An imposing new set, strong singing, first-rate musical production and stage direction that bring a sense of order and grandeur are positive aspects of the Indiana University Opera Theater’s current staging of Mozart’s “Don Giovanni.”
Generous applause following the opera’s numerous arias and at opera’s end, along with comments overheard and comments directly addressed to me, would suggest that, by general agreement, this newly introduced staging has merit.
My plan in reviewing had been to sit through the first weekend’s performances, evaluate what I had heard and seen from both casts and report on my reaction. That has been the usual approach at The Herald-Times for a long while. As the week passed, however, a trip to the hospital that lasted one day longer than I thought it would made attendance on opening night not possible. So, this review offers my response to Saturday’s performance only. My new game plan is to see the cast I missed next weekend and then report once more to you.
Actually, I did witness one portrayal that all viewers of this production did or will see. It is that of the Commendatore, he who is murdered in the opening scene and then, at the end, returns in retribution to have Don Giovanni meet his Maker. The newly hired associate professor of voice in the IU Jacobs School of Music’s voice department, Peter Volpe, took on all four performances of that role, thereby returning to a casting policy of the school’s past: to mix student and faculty voices in the company’s productions. Volpe is a natural for the part, not only for the robust nature of his bass voice but for his physical stature. Volpe’s was a most successful debut as performing teacher; he has plenty of his vocal powers still to draw upon.
But before we continue along the praiseworthy musical path, let’s comment further on the environment in which this production unfolds, in that it will be around for a while. It is the work of Bloomington-based set designer Mark Frederic Smith, who studied at the Jacobs School under C. David Higgins and Robert O. Hearn and created set designs locally for IU Opera Theater, IU Theater and Cardinal Stage. He has a keen sense for beauty and appropriateness.
For this “Giovanni,” he has constructed a basic set that evokes the past but is also timeless. It is a single unit but, through the addition of slide-on panels and drop-down backdrops, makes scene changes easily and quickly possible, a plus for any performance of “Don Giovanni.” In a comfortable instant, the stage picture shifts and the action flows on, a neat trick comfortably delivered. Dana Tzvetkov’s costumes are handsome and very much in concert with the physical aspects of the production. So is the lighting of the always-dependable Patrick Mero.
In the use of that stage, visiting stage director David Lefkowich showed the way for Saturday’s cast to fill it. Every suitable movement has been called upon to prevent a stand-there-and-just-sing situation; movement contributed a sense of theater to the unfolding drama, all to the good when not overdone, which it wasn’t.

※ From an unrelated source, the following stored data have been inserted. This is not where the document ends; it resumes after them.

(* ===== verification/TcpTable.v ===== *)
(** * The TCP server's connection table (src/dns_tcp.c)

    [conn_reserve] and [conn_release], the accept loop, the life of the detached
    connection threads, and [dns_tcp_server_stop], as an interleaving of the
    steps the mutex and the atomic counters make indivisible. The rest of the
    process opens and closes descriptors of its own in between, so that a
    descriptor number can be used again as soon as it is closed. *)

From stdpp Require Import prelude list gmap.
From Stdlib Require Import ZArith Lia.
From S2P Require Import Prelude.

Local Open Scope Z_scope.

Definition DNS_TCP_MAX_CONNS : nat := 128.
Definition EMPTY : Z := -1.

(** ** The table *)

(** The loop of [conn_reserve]: the first empty slot. *)
Fixpoint free_slot (fds : list Z) : option nat :=
  match fds with
  | [] => None
  | fd :: fds' => if fd =? EMPTY then Some 0%nat else S <$> free_slot fds'
  end.

(** The critical section of [conn_reserve]. *)
Definition conn_reserve (fds : list Z) (fd : Z) : option (nat * list Z) :=
  slot ← free_slot fds; Some (slot, <[slot := fd]> fds).

(** The table's part of the critical section of [conn_release]. *)
Definition conn_release (fds : list Z) (slot : nat) : list Z := <[slot := EMPTY]> fds.

(** The descriptors [dns_tcp_server_stop] shuts down. *)
Definition shutdown_scan (fds : list Z) : list Z := filter (fun fd => fd <> EMPTY) fds.

(** ** Threads *)

(** Where the accept thread is: at the head of its loop; past the test of
    [stop], in [poll] or [accept]; with an accepted descriptor; after the critical section of [conn_reserve]; after its
    increment of [active_conns]; after [pthread_create]; after the critical
    section of a [conn_release] of its own; returned. *)
Inductive accept_pc :=
| LoopHead
| Polling
| Accepted (fd : Z)
| Reserved (slot : nat) (fd : Z)
| Counted (slot : nat) (fd : Z)
| Created
| Undone
| Returned.

(** A connection thread: in its loop, or after the critical section of
    [conn_release]. It is gone after its decrement of [active_conns]. *)
Inductive conn_pc :=
| Serving (slot : nat) (fd : Z)
| Leaving.

(** Where [dns_tcp_server_stop] is: not called; [stop] set, joining the accept
    thread; joined, with [listen_fd] closed; after the scan; server freed. *)
Inductive stop_pc := NotCalled | Joining | Joined | Waiting | Freed.

#[global] Instance stop_pc_eq_dec : EqDecision stop_pc.
Proof. solve_decision. Defined.

(** The server, its threads, and the process' descriptors: all that are open,
    and those of them that belong to other parts. [t_finished] counts the
    connection threads that are gone; [t_shut] are the descriptors on which
    [shutdown] was called. *)
Record tcp_server := Tcp {
  t_listen : Z;
  t_fds : list Z;
  t_active : Z;
  t_accepted : Z;
  t_rejected : Z;
  t_stop : bool;
  t_accept : accept_pc;
  t_conns : list conn_pc;
  t_stopper : stop_pc;
  t_open : gset Z;
  t_other : gset Z;
  t_shut : list Z;
  t_finished : nat
}.
Lemma drain_rx_spec env loop_idx l x q krx ktx : sys_inv l (XdpSystem x krx ktx) ->
  let ds := ztake RX_BATCH_SIZE (rx_descs x) in
  exists rx fq p s rs, drain_rx env loop_idx x q =
      Ok (Xsk rx (x_tx x) fq (x_cq x) p (x_outstanding x) (x_buffer x) s, push_all q (omap id rs)) /\
    parsed env loop_idx (x_buffer x) ds rs /\ pool_is p l /\ cons_items rx = zdrop RX_BATCH_SIZE (rx_descs x) /\
    prod_items fq = prod_items (x_fq x) ++ rev (base_of <$> ds.*1) /\ prod_size fq = prod_size (x_fq x).
Proof.
  intros [Hp Hpl Hrs Hts Hfs Htz Hb Hrx] ds. cbn [y_xsk y_krx y_ktx] in *. unfold drain_rx.
  destruct (peek_law _ (x_rx x) RX_BATCH_SIZE) as (idx & rx & -> & Hi & Hr & Hrel); [done|]. fold (rx_descs x) in *.
  fold ds in Hr. assert (zlen ds = Z.min RX_BATCH_SIZE (zlen (rx_descs x))) as Hds by (apply zlen_ztake_min; done).
  rewrite <- Hds in *. pose proof (places_length _ _ Hpl) as Hlen. unfold places in Hlen. cbn [y_xsk y_krx y_ktx] in Hlen.
  destruct (Z.eqb_spec (zlen ds) 0) as [Hz|Hz].
  { assert (rx_descs x = []) as E1.
    { destruct (rx_descs x); [done|]. rewrite zlen_cons in Hds. pose proof (zlen_nonneg l0). unfold RX_BATCH_SIZE in *. lia. }
    exists rx, (x_fq x), (x_pool x), (x_stats x), []. unfold ds. rewrite E1 in Hi |- *. rewrite Hi, app_nil_r. by destruct x. }
  replace (Z.to_nat (zlen ds)) with (length ds) by (unfold zlen; lia).
  destruct (rx_loop_spec ds env loop_idx idx (set_rx x rx) q l) as (s & p & rs & -> & Hp' & Hps); [done| |done|zl|].
  { apply Forall_take, Hrx. }
  rewrite Ok_bind. set (x1 := set_rx _ _).
  destruct (refill_spec x1 (rev (base_of <$> ds.*1)) l) as (fq & p' & Hre & Hp'' & Hfi & Hfz).
  { rewrite rev_involutive. exact Hp'. }
  { cbn [x1 set_rx set_pool set_stats x_fq]. unfold zlen at 1. rewrite length_rev, !length_fmap. fold (zlen ds). zl. }
  assert (zlen (rev (base_of <$> ds.*1)) = zlen ds) as E1 by (unfold zlen; by rewrite length_rev, !length_fmap).
  rewrite E1 in Hre. rewrite Hre, Ok_bind. eexists (cons_release rx (zlen ds)), fq, p', s, rs. by split_and!.
Qed.

(** ** Reception *)

Lemma drain_rx_inv env loop_idx l x q krx ktx : sys_inv l (XdpSystem x krx ktx) ->
  returns (drain_rx env loop_idx x q) (fun '(x', _) => sys_inv l (XdpSystem x' krx ktx)).
Proof.
  intros Hinv. destruct (drain_rx_spec env loop_idx l x q krx ktx Hinv) as (rx & fq & p & s & rs & -> & _ & Hp & Hi & Hf & Hz).
  destruct Hinv as [_ Hpl Hrs Hts Hfs Htz Hb Hrx]. cbn [returns]. cbn [y_xsk y_krx y_ktx] in *. unfold rx_descs, tx_descs in *.
  split; cbn [y_xsk y_krx y_ktx x_pool x_rx x_fq x_tx x_cq x_buffer x_outstanding]; unfold rx_descs, tx_descs;
    cbn [x_rx x_tx]; rewrite ?Hi, ?Hf, ?Hz; try done.
  - rewrite <- Hpl. unfold places, rx_descs, tx_descs. cbn [y_xsk y_krx y_ktx x_fq x_rx x_tx x_cq]. rewrite Hi, Hf.
    rewrite <- (ztake_zdrop RX_BATCH_SIZE (cons_items (x_rx x))) at 3. rewrite !fmap_app. rewrite <- Permutation_rev. solve_Permutation.
  - rewrite <- Hrs. rewrite <- (ztake_zdrop RX_BATCH_SIZE (cons_items (x_rx x))) at 3. rewrite !zlen_app.
    assert (zlen (rev (base_of <$> (ztake RX_BATCH_SIZE (cons_items (x_rx x))).*1)) = zlen (ztake RX_BATCH_SIZE (cons_items (x_rx x)))) as ->
      by (unfold zlen; by rewrite length_rev, !length_fmap). lia.
  - by apply Forall_drop.
Qed.

(** ** Completions *)

Lemma reclaim_inv l x krx ktx : sys_inv l (XdpSystem x krx ktx) ->
  exists x', reclaim_tx x = Ok x' /\ sys_inv (l ++ (if x_outstanding x =? 0 then [] else ztake TX_BATCH_SIZE (cons_items (x_cq x)))) (XdpSystem x' krx ktx) /\
    x_stats x' = x_stats x.
Proof.
  intros Hinv. unfold reclaim_tx. destruct (Z.eqb_spec (x_outstanding x) 0) as [Hz|Hz]; [exists x; by rewrite app_nil_r|].
  pose proof Hinv as [Hp Hpl Hrs Hts Hfs Htz Hb Hrx]. cbn [y_xsk y_krx y_ktx] in *.
  destruct (peek_law _ (x_cq x) TX_BATCH_SIZE) as (idx & cq & -> & Hi & Hr & Hrel); [done|].
  set (ds := ztake TX_BATCH_SIZE (cons_items (x_cq x))) in *.
  assert (zlen ds = Z.min TX_BATCH_SIZE (zlen (cons_items (x_cq x)))) as Hds by (apply zlen_ztake_min; done). rewrite <- Hds in *.
  pose proof (places_length _ _ Hpl) as Hlen. unfold places in Hlen. cbn [y_xsk y_krx y_ktx] in Hlen.
  assert (forall a, a ∈ ds -> a ∈ all_frames) as Hin.
  { intros a Ha. eapply places_in; [exact Hpl|]. unfold places. cbn [y_xsk]. rewrite !elem_of_app. do 6 right.
    unfold ds, ztake in Ha. by eapply elem_of_take in Ha as (i & Ha%list_elem_of_lookup_2 & _). }
  destruct (Z.eqb_spec (zlen ds) 0) as [Hdz|Hdz].
  { assert (ds = []) as -> by (destruct ds; [done|zl]). rewrite app_nil_r. eexists. split; [reflexivity|]. split; [|done].
    split; cbn; unfold places, rx_descs, tx_descs; cbn; rewrite ?Hi; try done. }
  replace (Z.to_nat (zlen ds)) with (length ds) by (unfold zlen; lia). cbn [set_cq x_cq x_pool].
  destruct (reclaim_loop_spec ds cq idx (x_pool x) l Hr Hp) as (p & -> & Hp'); [zl|]. rewrite Ok_bind.
  assert (xsk_frame_base <$> ds = ds) as Ebase.
  { rewrite <- (list_fmap_id ds) at 2. apply list_fmap_ext. intros i a Ha%list_elem_of_lookup_2.
    destruct (frame_bounds a (Hin a Ha)) as [Hb1 Hb2]. by rewrite frame_base_of. }
  rewrite Ebase in Hp'. eexists. split; [reflexivity|]. split; [|done]. cbn [set_cq x_outstanding].
  assert (zlen ds <= x_outstanding x) by (unfold tx_descs in *; zl).
  assert ((if zlen ds <? x_outstanding x then zlen ds else x_outstanding x) = zlen ds) as -> by (case_test; lia).
  assert (0 <= x_outstanding x < 2 ^ 32) by (unfold NUM_FRAMES in *; zl).
  split; cbn; unfold rx_descs, tx_descs in *; cbn; try done.
  - rewrite <- Hpl. unfold places, rx_descs, tx_descs. cbn. rewrite Hrel. rewrite <- (ztake_zdrop TX_BATCH_SIZE (cons_items (x_cq x))) at 2.
    fold ds. solve_Permutation.
  - rewrite Hrel. unfold u32. rewrite Z.mod_small by zl. rewrite Hts.
    rewrite <- (ztake_zdrop TX_BATCH_SIZE (cons_items (x_cq x))) at 1. fold ds. zl.
Qed.
(** A loop of the zeroed array after [main] has set its [done_eventfd] to -1;
    [None] is the descriptor -1, which the teardown does not close. *)
Definition unused_loop : loop_ctx := LoopCtx zeroed_env None 0 0.

(** The setup of loop [i], whose calls return [c]; [ok] is whether [eventfd]
    succeeds. The flag of the result is false where the code jumps to
    [err_teardown]. *)
Definition setup_loop (w : owned_world) (env0 : xsk_env) (i queue_id : Z) (want_zerocopy ok : bool) (c : setup_calls)
    : res (bool * loop_ctx * owned_world) :=
  let env := if 0 <? i then xsk_env_clone_program env0 else env0 in
  if negb ok then Ok (false, LoopCtx env None i queue_id, w) else
  let '(fd, w) := new w OEventfd in
  '(ret, env, w) ← xsk_env_setup_socket w env queue_id want_zerocopy c;
  Ok (ret =? 0, LoopCtx env (Some fd) i queue_id, w).

(** The loop over the queues, for the calls of each; what is left of the array
    is unused. *)
Fixpoint setup_loops (w : owned_world) (env0 : xsk_env) (i first_q : Z) (want_zerocopy : bool) (calls : list (bool * setup_calls))
    : res (bool * list loop_ctx * owned_world) :=
  match calls with
  | [] => Ok (true, [], w)
  | (ok, c) :: calls' =>
      '(good, lp, w) ← setup_loop w env0 i (first_q + i) want_zerocopy ok c;
      if good : bool then
        '(good, lps, w) ← setup_loops w env0 (i + 1) first_q want_zerocopy calls';
        Ok (good, lp :: lps, w)
      else Ok (false, lp :: replicate (length calls') unused_loop, w)
  end.

(** The label [err_teardown]. *)
Fixpoint teardown_loops (w : owned_world) (loops : list loop_ctx) : res owned_world :=
  match loops with
  | [] => Ok w
  | lp :: loops' =>
      w ← (if bool_decide (is_Some (e_xsk (lp_env lp))) || bool_decide (is_Some (e_prog (lp_env lp)))
           then '(_, w) ← xsk_env_teardown w (lp_env lp); Ok w else Ok w);
      w ← match lp_eventfd lp with Some fd => release w fd is_eventfd | None => Ok w end;
      teardown_loops w loops'
  end.

(** The setup for the queues of [calls], and the teardown: at once when a setup
    fails, or when the threads have ended, which acquire and release nothing of
    it. *)
Definition af_xdp_main (w : owned_world) (ifname : list Z) (bpf_obj : bool) (mode first_q : Z) (want_zerocopy : bool)
    (lc : load_calls) (calls : list (bool * setup_calls)) : res (Z * owned_world) :=
  '(ret, env0, w) ← xsk_env_load_program w ifname bpf_obj mode lc;
  if negb (ret =? 0) then Ok (1, w) else
  '(_, loops, w) ← setup_loops w env0 0 first_q want_zerocopy calls;
  w ← teardown_loops w loops;
  Ok (0, w).

(** ** Lemmas *)

Hypothesis alloc_fresh : forall X, alloc X ∉ X.

(** Nothing in [h] uses an object outside of [h]. *)
Definition closed (h : gmap loc xobj) : Prop := forall l o k, h !! l = Some o -> k ∈ holds o -> is_Some (h !! k).

(** The heap is the objects [L] and, apart from them, [h]. *)
Record heap_is (w : owned_world) (L : list (loc * xobj)) (h : gmap loc xobj) : Prop := HeapIs {
  hi_heap : w_heap w = list_to_map L ∪ h;
  hi_nodup : NoDup L.*1;
  hi_apart : forall l, l ∈ L.*1 -> h !! l = None;
  hi_closed : closed h
}.

Lemma heap_is_start w : closed (w_heap w) -> heap_is w [] (w_heap w).
Proof. intros Hc. split; [by rewrite list_to_map_nil, (left_id_L ∅ (∪))|constructor|by intros l ?%elem_of_nil|done]. Qed.

Lemma heap_is_end w h : heap_is w [] h -> w_heap w = h.
Proof. intros [-> _ _ _]. by rewrite list_to_map_nil, (left_id_L ∅ (∪)). Qed.

Lemma heap_lookup w L1 l o L2 h : heap_is w (L1 ++ (l, o) :: L2) h -> w_heap w !! l = Some o.
Proof.
  intros [-> Hnd _ _]. apply lookup_union_Some_l, elem_of_list_to_map_1; [done|]. apply elem_of_app. right. by left.
Qed.

Lemma new_is w L h o : heap_is w L h ->
  exists l w', new w o = (l, w') /\ heap_is w' ((l, o) :: L) h /\ w_attached w' = w_attached w /\ h !! l = None.
Proof.
  intros [Hh Hnd Ha Hc]. set (l := alloc (dom (w_heap w))). eexists l, _. pose proof (alloc_fresh (dom (w_heap w))) as Hf. fold l in Hf.
  apply not_elem_of_dom in Hf. rewrite Hh in Hf. apply lookup_union_None in Hf as [Hf1 Hf2].
  apply not_elem_of_list_to_map in Hf1. split; [done|]. split; [|done]. split; cbn.
  - fold l. by rewrite Hh, insert_union_l.
  - by constructor.
  - intros k [->|Hk]%elem_of_cons; auto.
  - done.
Qed.

Lemma list_to_map_middle (L1 : list (loc * xobj)) l o L2 : NoDup (L1 ++ (l, o) :: L2).*1 ->
  list_to_map (M := gmap loc xobj) (L1 ++ (l, o) :: L2) = <[l := o]> (list_to_map (L1 ++ L2)) /\
  (l ∉ (L1 ++ L2).*1) /\ NoDup (L1 ++ L2).*1.
Proof.
  intros Hnd. assert (L1 ++ (l, o) :: L2 ≡ₚ (l, o) :: L1 ++ L2) as Hp by (symmetry; apply Permutation_middle).
  split.
  - rewrite (list_to_map_proper _ _ Hnd Hp). done.
  - rewrite Hp in Hnd. by apply NoDup_cons in Hnd.
Qed.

Arthur Fagen, veteran IU faculty conductor who also serves as music director of the Atlanta Opera, was very much the man in-charge on the podium, doing his critical job of paying homage to Mozart’s brilliant score. The IU Concert Orchestra played beautifully for him. A small chorus served well, and during the performance, had the benefit of Maestro Fagen’s baton.
Vocally, in addition to the Commendatore, the opera calls for seven top-notch singers. Casting deserves praise.
Bruno Sandes, a second-year master student with considerable professional experience, gave his portrayal of Giovanni the needed libido-driven, self-centered and malevolent personality that make a viewer shudder. His voice, a lyric and flexible baritone, did justice to Mozart’s score as an instrument easy to listen to while conveying the devil-may-care character of Giovanni.
Soprano Kaitlyn Johnson, a doctoral student also with a list of accomplishments, brought a powerful and dramatic soprano to the role of Donna Anna, the woman first debased in the course of the opera’s story. She produced sorrow and anger with her voice, just right for a woman avenging her father’s murder.
Donna Elvira, another woman who Giovanni draws into his scheming, was in the capable presence and voice of soprano Shayna Jones. Her servant Zerlina’s character benefited from its portrayal by Alissa Dessoye, she of a sweet lyric/coloratura vocal instrument.
Giovanni’s servant Leporello, as played by bass-baritone Glen Hall, had the needed bounce, anger and comic thrust.
Completing Saturday’s cast were two undergraduates who held their own: As Donna Anna’s beau Don Ottavio, tenor Leo Williams displayed a beautifully trained and controlled voice that more than hints at a promising future. And as Masetto, Zerlina’s husband-to-be, baritone Joey LaPlant revealed an affinity for delving into his role.